### EXERCISE DETAILS
The answer must consist only of the lines from the line with "Definition kMaxDatagramSize : Z := 1200." to the line with "Definition packet_buffer (capacity", both included, exactly as they stand below.

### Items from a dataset
=-=-=

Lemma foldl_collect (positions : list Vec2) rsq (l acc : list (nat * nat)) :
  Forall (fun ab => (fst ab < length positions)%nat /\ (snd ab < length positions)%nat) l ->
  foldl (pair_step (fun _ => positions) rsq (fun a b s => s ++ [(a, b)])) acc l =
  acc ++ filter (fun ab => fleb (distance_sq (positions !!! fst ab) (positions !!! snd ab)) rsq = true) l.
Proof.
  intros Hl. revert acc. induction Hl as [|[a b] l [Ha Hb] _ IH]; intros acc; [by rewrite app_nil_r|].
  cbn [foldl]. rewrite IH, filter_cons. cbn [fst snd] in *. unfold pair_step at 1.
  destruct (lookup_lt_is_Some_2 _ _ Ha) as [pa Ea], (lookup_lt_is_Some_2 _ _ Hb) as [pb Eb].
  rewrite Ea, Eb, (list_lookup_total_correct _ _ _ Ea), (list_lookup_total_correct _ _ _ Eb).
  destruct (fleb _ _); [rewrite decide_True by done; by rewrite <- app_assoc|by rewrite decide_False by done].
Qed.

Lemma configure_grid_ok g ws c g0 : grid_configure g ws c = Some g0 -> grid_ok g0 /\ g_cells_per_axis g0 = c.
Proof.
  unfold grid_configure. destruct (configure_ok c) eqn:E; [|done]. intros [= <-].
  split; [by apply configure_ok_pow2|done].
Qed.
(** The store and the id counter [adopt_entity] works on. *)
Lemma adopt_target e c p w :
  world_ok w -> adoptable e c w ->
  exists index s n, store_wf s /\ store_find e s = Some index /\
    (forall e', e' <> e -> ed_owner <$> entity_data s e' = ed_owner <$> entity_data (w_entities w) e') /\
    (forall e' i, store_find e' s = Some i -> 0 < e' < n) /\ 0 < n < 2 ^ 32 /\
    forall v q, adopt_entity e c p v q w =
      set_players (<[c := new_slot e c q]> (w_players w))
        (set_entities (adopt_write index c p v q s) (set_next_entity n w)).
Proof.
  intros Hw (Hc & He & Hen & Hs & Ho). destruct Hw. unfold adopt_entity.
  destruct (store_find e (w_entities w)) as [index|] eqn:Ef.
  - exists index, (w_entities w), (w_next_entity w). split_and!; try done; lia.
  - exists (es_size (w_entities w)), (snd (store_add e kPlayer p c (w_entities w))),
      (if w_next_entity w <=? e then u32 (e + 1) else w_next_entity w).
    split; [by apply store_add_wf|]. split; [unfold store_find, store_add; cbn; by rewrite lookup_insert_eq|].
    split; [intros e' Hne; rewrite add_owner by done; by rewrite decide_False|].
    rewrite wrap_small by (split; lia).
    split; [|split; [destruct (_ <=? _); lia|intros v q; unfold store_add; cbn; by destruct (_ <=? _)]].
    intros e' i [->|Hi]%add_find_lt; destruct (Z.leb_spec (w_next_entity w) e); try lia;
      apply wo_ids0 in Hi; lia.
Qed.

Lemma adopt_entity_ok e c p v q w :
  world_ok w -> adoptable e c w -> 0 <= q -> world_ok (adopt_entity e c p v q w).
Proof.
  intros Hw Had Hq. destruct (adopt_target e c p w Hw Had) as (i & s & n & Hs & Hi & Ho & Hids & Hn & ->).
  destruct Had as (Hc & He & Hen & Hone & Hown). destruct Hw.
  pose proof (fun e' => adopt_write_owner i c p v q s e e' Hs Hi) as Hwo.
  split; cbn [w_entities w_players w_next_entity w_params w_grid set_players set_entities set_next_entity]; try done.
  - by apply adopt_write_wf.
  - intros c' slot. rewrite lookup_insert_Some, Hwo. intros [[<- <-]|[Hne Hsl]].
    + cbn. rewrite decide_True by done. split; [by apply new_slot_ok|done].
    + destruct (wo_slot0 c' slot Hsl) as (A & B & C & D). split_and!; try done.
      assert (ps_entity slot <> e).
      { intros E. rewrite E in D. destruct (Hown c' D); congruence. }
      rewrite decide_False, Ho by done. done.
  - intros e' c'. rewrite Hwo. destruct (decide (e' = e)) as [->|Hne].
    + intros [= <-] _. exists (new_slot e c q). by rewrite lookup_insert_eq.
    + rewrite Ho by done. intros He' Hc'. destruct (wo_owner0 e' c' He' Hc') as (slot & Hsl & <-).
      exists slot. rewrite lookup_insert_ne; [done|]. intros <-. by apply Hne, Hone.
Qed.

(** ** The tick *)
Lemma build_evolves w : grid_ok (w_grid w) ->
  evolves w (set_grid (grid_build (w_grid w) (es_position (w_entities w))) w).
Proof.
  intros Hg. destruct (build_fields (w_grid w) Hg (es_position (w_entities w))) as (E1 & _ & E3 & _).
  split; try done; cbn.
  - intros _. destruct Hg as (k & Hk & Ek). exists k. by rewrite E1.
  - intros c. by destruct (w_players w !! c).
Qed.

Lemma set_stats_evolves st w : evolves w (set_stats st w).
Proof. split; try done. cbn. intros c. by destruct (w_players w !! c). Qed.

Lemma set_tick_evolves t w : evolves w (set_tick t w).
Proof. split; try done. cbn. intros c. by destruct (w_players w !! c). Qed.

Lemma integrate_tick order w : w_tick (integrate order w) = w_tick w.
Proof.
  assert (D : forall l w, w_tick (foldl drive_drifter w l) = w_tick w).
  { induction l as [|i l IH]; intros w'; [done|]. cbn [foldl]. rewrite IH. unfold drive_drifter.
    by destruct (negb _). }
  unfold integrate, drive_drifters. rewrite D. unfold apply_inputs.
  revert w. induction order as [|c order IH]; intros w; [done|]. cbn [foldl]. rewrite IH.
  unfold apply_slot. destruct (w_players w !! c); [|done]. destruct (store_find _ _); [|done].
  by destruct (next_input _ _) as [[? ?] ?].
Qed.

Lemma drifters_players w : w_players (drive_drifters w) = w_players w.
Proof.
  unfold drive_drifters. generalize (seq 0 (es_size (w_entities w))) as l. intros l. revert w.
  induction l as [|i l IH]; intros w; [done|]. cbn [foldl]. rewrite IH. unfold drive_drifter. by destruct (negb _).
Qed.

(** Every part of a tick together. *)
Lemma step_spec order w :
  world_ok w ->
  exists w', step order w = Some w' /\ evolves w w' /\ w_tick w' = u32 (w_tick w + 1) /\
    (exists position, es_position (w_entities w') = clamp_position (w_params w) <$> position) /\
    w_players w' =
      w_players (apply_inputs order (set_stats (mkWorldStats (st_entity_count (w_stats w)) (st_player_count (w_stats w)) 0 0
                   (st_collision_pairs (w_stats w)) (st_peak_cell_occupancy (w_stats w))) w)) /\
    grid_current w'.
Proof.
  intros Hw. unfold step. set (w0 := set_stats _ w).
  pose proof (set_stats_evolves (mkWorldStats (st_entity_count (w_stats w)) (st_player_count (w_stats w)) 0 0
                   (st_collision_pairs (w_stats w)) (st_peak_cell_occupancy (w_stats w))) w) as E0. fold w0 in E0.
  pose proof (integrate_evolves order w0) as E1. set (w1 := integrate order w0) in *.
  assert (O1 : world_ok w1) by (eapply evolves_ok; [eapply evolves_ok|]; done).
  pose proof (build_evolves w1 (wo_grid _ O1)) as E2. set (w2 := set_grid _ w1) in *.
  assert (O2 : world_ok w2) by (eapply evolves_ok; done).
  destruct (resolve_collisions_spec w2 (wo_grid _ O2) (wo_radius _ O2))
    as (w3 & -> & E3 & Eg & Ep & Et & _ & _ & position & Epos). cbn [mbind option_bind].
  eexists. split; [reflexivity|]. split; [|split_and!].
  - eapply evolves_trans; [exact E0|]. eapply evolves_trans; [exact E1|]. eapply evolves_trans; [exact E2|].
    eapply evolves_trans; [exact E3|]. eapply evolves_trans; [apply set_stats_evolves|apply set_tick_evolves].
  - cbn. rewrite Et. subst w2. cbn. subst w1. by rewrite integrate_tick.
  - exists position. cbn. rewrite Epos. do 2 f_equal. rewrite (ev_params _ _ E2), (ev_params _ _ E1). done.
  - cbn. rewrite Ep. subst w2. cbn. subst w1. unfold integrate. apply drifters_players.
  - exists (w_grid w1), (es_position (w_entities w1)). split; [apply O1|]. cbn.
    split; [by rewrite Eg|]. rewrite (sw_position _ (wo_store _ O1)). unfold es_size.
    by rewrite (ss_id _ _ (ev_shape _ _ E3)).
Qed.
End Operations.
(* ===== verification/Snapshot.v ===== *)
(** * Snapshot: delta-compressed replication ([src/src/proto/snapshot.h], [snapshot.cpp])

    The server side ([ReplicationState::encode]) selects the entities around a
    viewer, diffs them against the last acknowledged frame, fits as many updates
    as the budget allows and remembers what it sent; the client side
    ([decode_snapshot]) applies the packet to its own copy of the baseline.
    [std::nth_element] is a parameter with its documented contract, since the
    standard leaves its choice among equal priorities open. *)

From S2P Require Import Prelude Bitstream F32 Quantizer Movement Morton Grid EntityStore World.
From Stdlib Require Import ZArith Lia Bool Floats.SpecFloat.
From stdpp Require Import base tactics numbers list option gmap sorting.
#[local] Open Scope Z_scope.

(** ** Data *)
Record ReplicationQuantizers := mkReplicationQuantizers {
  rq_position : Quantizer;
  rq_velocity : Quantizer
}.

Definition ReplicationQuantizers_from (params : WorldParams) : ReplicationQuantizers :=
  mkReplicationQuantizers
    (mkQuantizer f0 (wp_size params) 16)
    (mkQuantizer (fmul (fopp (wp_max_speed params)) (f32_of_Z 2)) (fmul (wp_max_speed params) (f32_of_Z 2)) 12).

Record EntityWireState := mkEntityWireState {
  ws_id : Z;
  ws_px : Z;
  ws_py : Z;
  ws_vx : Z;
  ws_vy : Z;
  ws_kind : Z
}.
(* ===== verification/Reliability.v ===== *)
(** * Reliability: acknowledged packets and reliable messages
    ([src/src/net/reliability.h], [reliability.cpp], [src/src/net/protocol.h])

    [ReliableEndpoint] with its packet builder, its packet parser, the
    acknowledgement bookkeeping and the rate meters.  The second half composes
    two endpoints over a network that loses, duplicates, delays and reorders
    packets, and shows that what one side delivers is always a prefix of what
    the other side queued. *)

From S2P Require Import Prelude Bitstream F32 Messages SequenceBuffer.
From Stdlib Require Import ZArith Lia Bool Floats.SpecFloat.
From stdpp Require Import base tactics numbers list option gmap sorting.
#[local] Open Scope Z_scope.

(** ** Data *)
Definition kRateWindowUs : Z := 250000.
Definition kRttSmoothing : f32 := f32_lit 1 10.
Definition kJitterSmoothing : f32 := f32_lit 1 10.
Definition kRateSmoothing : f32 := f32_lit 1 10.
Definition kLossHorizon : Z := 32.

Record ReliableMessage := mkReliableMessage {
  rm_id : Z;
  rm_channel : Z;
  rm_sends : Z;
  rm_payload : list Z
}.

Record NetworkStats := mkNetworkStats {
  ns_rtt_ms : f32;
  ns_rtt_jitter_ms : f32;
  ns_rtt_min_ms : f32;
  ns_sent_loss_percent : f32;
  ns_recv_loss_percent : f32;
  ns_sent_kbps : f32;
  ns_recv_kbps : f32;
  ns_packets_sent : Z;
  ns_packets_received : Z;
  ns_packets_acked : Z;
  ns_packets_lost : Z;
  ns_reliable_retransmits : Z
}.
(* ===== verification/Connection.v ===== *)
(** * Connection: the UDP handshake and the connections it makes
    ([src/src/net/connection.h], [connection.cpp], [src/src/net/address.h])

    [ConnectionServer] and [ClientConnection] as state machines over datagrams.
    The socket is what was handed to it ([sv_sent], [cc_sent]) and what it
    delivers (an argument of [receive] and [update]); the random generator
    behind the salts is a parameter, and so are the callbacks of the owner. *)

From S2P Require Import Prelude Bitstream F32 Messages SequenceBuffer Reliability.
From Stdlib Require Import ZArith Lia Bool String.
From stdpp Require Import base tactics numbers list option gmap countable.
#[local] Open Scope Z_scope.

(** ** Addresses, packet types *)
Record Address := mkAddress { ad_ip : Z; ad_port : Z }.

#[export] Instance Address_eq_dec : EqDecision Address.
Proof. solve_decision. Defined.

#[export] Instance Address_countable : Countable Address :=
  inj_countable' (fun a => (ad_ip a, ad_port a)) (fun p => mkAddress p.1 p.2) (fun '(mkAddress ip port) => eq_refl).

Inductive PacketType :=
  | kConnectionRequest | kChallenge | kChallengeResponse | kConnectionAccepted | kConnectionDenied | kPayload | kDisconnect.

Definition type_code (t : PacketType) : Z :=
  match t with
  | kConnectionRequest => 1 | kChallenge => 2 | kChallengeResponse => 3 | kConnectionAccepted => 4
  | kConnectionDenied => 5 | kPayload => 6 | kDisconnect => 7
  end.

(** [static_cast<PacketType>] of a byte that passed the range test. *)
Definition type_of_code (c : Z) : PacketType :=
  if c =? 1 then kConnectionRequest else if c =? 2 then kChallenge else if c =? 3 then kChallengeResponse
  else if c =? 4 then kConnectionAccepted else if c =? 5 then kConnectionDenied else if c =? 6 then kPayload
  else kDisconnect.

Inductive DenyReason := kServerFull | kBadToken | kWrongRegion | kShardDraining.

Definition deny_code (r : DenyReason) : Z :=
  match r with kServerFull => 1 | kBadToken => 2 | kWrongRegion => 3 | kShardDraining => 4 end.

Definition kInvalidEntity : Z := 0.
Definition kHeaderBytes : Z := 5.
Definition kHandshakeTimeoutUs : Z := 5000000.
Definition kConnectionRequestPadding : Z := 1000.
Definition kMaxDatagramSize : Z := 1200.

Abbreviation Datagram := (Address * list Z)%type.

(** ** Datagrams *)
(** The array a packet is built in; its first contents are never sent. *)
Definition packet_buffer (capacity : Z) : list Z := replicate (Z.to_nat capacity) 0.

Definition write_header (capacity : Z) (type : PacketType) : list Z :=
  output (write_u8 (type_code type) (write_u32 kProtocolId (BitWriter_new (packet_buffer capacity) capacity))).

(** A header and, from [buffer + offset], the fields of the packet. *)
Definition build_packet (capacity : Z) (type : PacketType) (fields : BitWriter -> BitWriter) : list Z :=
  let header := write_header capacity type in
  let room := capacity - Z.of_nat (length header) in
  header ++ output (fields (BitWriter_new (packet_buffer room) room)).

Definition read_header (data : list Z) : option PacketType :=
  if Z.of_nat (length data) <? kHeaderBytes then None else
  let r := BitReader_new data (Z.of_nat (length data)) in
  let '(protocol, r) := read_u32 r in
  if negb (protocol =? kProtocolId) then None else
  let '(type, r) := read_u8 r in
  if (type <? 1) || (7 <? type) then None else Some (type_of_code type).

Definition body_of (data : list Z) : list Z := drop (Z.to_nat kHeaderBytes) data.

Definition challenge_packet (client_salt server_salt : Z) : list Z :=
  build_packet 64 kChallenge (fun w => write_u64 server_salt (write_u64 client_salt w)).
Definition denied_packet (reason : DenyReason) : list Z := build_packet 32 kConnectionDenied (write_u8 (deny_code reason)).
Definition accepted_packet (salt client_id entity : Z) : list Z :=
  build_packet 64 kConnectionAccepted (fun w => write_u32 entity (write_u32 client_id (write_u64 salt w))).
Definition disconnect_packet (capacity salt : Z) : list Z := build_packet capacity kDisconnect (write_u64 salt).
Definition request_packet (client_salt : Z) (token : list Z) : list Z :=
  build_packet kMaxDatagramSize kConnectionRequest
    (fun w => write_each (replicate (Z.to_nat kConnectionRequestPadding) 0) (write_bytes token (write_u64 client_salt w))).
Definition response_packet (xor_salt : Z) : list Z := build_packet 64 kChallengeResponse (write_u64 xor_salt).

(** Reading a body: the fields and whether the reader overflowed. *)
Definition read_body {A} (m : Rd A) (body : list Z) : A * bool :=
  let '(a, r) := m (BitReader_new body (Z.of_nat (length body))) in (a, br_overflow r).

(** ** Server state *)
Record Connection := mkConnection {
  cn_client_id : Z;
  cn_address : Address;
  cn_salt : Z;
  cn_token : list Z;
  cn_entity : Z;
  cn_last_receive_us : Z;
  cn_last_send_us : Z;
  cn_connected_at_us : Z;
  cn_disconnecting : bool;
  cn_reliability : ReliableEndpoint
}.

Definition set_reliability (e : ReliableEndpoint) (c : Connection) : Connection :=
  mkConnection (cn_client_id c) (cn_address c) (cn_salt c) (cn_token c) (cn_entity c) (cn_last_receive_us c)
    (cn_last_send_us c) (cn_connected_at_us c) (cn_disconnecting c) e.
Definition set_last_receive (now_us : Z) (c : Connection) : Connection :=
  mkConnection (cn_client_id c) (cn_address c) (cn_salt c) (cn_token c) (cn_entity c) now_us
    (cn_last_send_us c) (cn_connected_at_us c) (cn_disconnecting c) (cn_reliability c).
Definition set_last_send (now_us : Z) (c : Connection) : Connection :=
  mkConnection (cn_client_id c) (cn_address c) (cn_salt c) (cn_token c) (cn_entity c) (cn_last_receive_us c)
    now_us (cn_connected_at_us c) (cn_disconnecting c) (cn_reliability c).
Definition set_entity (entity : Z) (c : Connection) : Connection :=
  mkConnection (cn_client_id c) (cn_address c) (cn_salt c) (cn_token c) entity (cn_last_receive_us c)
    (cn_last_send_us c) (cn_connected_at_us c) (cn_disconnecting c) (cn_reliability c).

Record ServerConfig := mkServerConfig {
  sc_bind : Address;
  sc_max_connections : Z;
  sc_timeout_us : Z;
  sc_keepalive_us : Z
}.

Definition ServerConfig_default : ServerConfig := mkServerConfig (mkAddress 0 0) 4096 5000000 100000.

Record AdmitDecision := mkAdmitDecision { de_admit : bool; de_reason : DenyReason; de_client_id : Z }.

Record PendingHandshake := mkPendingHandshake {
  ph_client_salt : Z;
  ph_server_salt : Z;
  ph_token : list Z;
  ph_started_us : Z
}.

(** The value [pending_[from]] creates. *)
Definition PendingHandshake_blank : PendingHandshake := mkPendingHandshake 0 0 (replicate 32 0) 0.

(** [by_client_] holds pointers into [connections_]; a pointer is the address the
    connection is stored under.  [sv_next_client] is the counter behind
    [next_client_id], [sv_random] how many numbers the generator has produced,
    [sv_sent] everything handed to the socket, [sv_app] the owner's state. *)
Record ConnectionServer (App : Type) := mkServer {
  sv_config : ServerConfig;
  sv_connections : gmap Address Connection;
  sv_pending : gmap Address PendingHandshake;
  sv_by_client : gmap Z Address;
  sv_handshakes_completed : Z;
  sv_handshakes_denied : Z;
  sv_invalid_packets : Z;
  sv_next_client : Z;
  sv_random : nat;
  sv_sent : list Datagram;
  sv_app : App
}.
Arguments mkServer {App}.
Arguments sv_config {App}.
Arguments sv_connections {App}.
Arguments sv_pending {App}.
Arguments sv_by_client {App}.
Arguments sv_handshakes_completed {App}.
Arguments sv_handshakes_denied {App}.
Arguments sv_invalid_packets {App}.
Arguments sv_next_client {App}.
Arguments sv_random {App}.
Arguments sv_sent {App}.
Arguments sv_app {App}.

=-=-=

### RESULT OF THE EXERCISE
Definition kMaxDatagramSize : Z := 1200.

Abbreviation Datagram := (Address * list Z)%type.

(** ** Datagrams *)
(** The array a packet is built in; its first contents are never sent. *)
Definition packet_buffer (capacity : Z) : list Z := replicate (Z.to_nat capacity) 0.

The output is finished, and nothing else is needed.